Online breast milk industry opens up options for mothers in need
Like many mothers, Jennifer Rieder keeps busy. Her time is divided among taking care of her two infant daughters, maintaining a successful relationship and declining men who request to see photographs of her breasts online.
Rieder, one of hundreds of thousands of active users on OnlyTheBreast.com, sells her breast milk to interested clients. OnlyTheBreast has earned its reputation as the kingpin of the for-profit human breast milk industry.
Most of Rieder’s customers are women who need the milk to feed their infants, she says. Some, however, are men who fetishize breast milk and drink it for alternative purposes, such as for health or for its taste.
Sites like OnlyTheBreast, where customers can make monetary transactions in exchange for a single sample of breast milk, function like eBay.com. Individuals interested in buying or selling breast milk sign up for an account and specify what they want.
OnlyTheBreast and similar sites are largely unregulated, which means that transactions do not guarantee buyers’ security.
The site operates according to caveat emptor, or “let the buyer beware.” Customers have no way to ensure that the milk they purchase comes from a human or that their purchase is even safe for consumption.
The lack of regulation, however, only encourages Rieder. As a lactating mother in her late 20s who produces more breast milk than her child can consume, she appreciates the lack of federal interference.
Government organizations, such as regulated nonprofit milk banks, lead to long waiting lists, Rieder says. She prefers online venues because she can choose the recipient of the milk and bypass waiting lists while still setting her own price.

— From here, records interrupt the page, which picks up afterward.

(* ===== verification/HubHistory.v ===== *)
(** * Reading the history in pages *)
From S2P Require Import Prelude Bytes Cosmwasm Protocol HubState HubStateFacts HubMath.
From S2P Require Import HubCore HubConfig HubBond HubUnbond HubWithdraw HubAutoCompound.
From S2P Require Import HubContract HubCoreFacts HubBondFacts HubUnbondFacts HubAdminFacts.
From S2P Require Import HubWithdrawFacts HubInvariant.

Section history.
  Context `{H : Host} {HS : HostSpec H}.

(** The keys of [n] consecutive batches, in order. *)
Definition batch_keys (first : N) (n : nat) : list bytes :=
  (λ k, to_be_bytes (first + N.of_nat k)) <$> seq 0 n.

Lemma batch_keys_sorted first n :
  first + N.of_nat n ≤ u64_bound → keys_sorted (batch_keys first n).
Proof.
  unfold batch_keys. intros Hb.
  assert (∀ m, (m + n)%nat = (m + n)%nat → first + N.of_nat (m + n) ≤ u64_bound →
    keys_sorted ((λ k, to_be_bytes (first + N.of_nat k)) <$> seq m n)) as Hgen; [|by apply Hgen].
  clear Hb. induction n as [|n IH]; intros m _ Hb; simpl; [constructor|]. constructor.
  - apply IH; [done|lia].
  - apply Forall_fmap, Forall_forall. intros k Hk. apply elem_of_seq in Hk. unfold compose.
    rewrite to_be_bytes_lt by lia. apply Is_true_true, N.ltb_lt. lia.
Qed.

Lemma elem_of_batch_keys first n k :
  k ∈ batch_keys first n ↔ ∃ i, first ≤ i < first + N.of_nat n ∧ k = to_be_bytes i.
Proof.
  unfold batch_keys. rewrite list_elem_of_fmap. setoid_rewrite elem_of_seq. split.
  - intros (j & -> & ?). exists (first + N.of_nat j). split; [lia|done].
  - intros (i & ? & ->). exists (N.to_nat (i - first)). split; [f_equal; lia|lia].
Qed.

(** The first batch of a page that starts after [start]. *)
Definition page_first (start : option N) : N :=
  match start with Some i => i + 1 | None => 1 end.

Lemma key_from_convert start j :
  from_option (λ i, i < u64_bound) True start → 1 ≤ j → j < u64_bound →
  key_from (convert start) (to_be_bytes j) ↔ page_first start ≤ j.
Proof.
  intros Hs H1 Hj. destruct start as [i|]; [|split; [intros _; exact H1|done]].
  change (i < u64_bound) in Hs.
  change (key_from _ _) with (negb (bytes_lt (to_be_bytes j) (to_be_bytes i ++ [1]))).
  change (page_first (Some i)) with (i + 1).
  rewrite bytes_lt_app by (by rewrite ?length_be_bytes || done).
  rewrite to_be_bytes_lt by done.
  rewrite Is_true_true, negb_true_iff, orb_false_iff, N.ltb_ge, bool_decide_eq_false.
  split.
  - intros [Hle Hne]. destruct (decide (j = i)) as [->|]; [done|lia].
  - intros Hlt. split; [lia|]. intros Heq. apply to_be_bytes_inj in Heq; lia.
Qed.

(** The range the code reads is the consecutive closed batches. *)
Lemma history_range_keys s cb st start :
  hub_inv_at s cb st → from_option (λ i, i < u64_bound) True start →
  (kv_range (st_history s) (convert start)).*1 =
    batch_keys (page_first start) (N.to_nat (cb_id cb - page_first start)).
Proof.
  intros Hi Hs. pose proof (inv_bound _ _ _ Hi) as Hb. apply keys_sorted_ext.
  - apply kv_range_sorted.
  - destruct (N.le_gt_cases (page_first start) (cb_id cb)); [apply batch_keys_sorted; lia|].
    replace (cb_id cb - page_first start) with 0 by lia. constructor.
  - intros k. rewrite elem_of_batch_keys, list_elem_of_fmap. split.
    + intros ([k' h] & -> & [Hk Hfrom]%kv_range_elem). simpl.
      destruct (inv_hist_keys _ _ _ Hi _ _ Hk) as (i & Hib & ->).
      assert (is_Some (hist s i)) as Hsome by by exists h.
      apply (inv_hist_dom _ _ _ Hi i Hib) in Hsome.
      apply key_from_convert in Hfrom; [|done|lia|done]. exists i. split; [lia|done].
    + intros (i & Hrange & ->).
      assert (1 ≤ page_first start) by (destruct start; simpl; lia).
      destruct (proj2 (inv_hist_dom _ _ _ Hi i ltac:(lia)) ltac:(lia)) as [h Hh].
      exists (to_be_bytes i, h). split; [done|]. apply kv_range_elem. split; [done|].
      apply key_from_convert; [done|lia|lia|lia].
Qed.

Lemma all_unbond_history_spec s cb st start limit l :
  hub_inv_at s cb st → from_option (λ i, i < u64_bound) True start →
  all_unbond_history start limit s = Ok l →
  N.of_nat (length l) = N.min (N.min (default DEFAULT_LIMIT limit) MAX_LIMIT)
                              (cb_id cb - page_first start) ∧
  ∀ k h, l !! k = Some h → hist s (page_first start + N.of_nat k) = Some h.
Proof.
  intros Hi Hs [= <-]. set (lim := N.min (default DEFAULT_LIMIT limit) MAX_LIMIT).
  pose proof (history_range_keys s cb st start Hi Hs) as Hkeys.
  set (r := kv_range (st_history s) (convert start)) in *.
  assert (length r = N.to_nat (cb_id cb - page_first start)) as Hlen.
  { rewrite <- (length_fmap fst r), Hkeys. unfold batch_keys. by rewrite length_fmap, length_seq. }
  split.
  - rewrite length_fmap, length_take, Hlen. lia.
  - intros k h Hk. apply list_lookup_fmap_Some in Hk as ([key h'] & -> & Hk).
    rewrite lookup_take_Some in Hk. destruct Hk as [Hk _].
    assert (r.*1 !! k = Some key) as Hkey by (by rewrite list_lookup_fmap, Hk).
    rewrite Hkeys in Hkey. unfold batch_keys in Hkey.
    apply list_lookup_fmap_Some in Hkey as (j & -> & Hj). apply lookup_seq in Hj as [-> _].
    apply list_elem_of_lookup_2, kv_range_elem in Hk as [Hk _]. done.
Qed.
End history.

OnlyTheBreast operates internationally, but Rieder relies on the site to schedule meetings with clients in and around her hometown of Woodbury, Texas.
The company provides no screening of the people who want to purchase breast milk. While Rieder mostly encounters young mothers on the site who have difficulty lactating, she is familiar with other people who request breast milk, such as men who claim that they crave it for its taste or intend to use it to supplement their health regimen.
However, present information reveals few breast milk benefits for adults. After researching lactation for over two decades, Professor Bruce German, a lactation biologist and chemist at the University of California, Davis, learned that adults do not process breast milk in the same way that infants do.
German works at the Foods for Health Institute, an initiative at his campus to understand what people should be eating in the 21st century. Early in his career, German researched lactation and its relationship to nourishment. He chemically split apart human breast milk enzymes to study their composition and found that breast milk has a high concentration of lactose. Infants can readily digest lactose because of a specific enzyme they possess. German and his team, however, determined that adults cannot fully digest human breast milk because after infancy this enzyme develops an alternate function.
Therefore, German said, human breast milk gives no benefits when consumed by adults. Diet and agriculture are “basically not taught in school. If people learn more about our diet, they would think it’s silly to consume breast milk. I think history will look back on this particular window of social knowledge and scholars will ask what we were thinking,” he explained.
Milk banks under the umbrella of various nonprofit organizations also provide breast milk to interested customers. These organizations store breast milk from donors who produce an excess of it. Specialists screen donors to ensure that their breast milk samples are healthy and recipients are then selected in the order that they appear on the waiting list.
Some organizations like Eats On Feets—a nonprofit network that facilitates the arrangement of milk-sharing—do not rely on a waiting list or any kind of hierarchy to distribute healthy milk. The organization simply connects donors and recipients over the internet, according to Maria Armstrong, co-founder of Eats On Feets. Armstrong and her coworkers provide safety information, prohibit monetary transactions and rely on social media to create profiles for donors and babies in need.
Like many nonprofit milk banks, Eats On Feets exclusively serves babies in need of nourishment. Occasionally, the organization receives requests from other customers but adults are “not allowed [to be served] and quickly thwarted,” Armstrong said.
Rieder too only sells her milk to mothers in need, but she still receives the occasional request for nude photographs or sample tastes from men who use OnlyTheBreast. For women desperately in need, she may choose to lower the price per sample.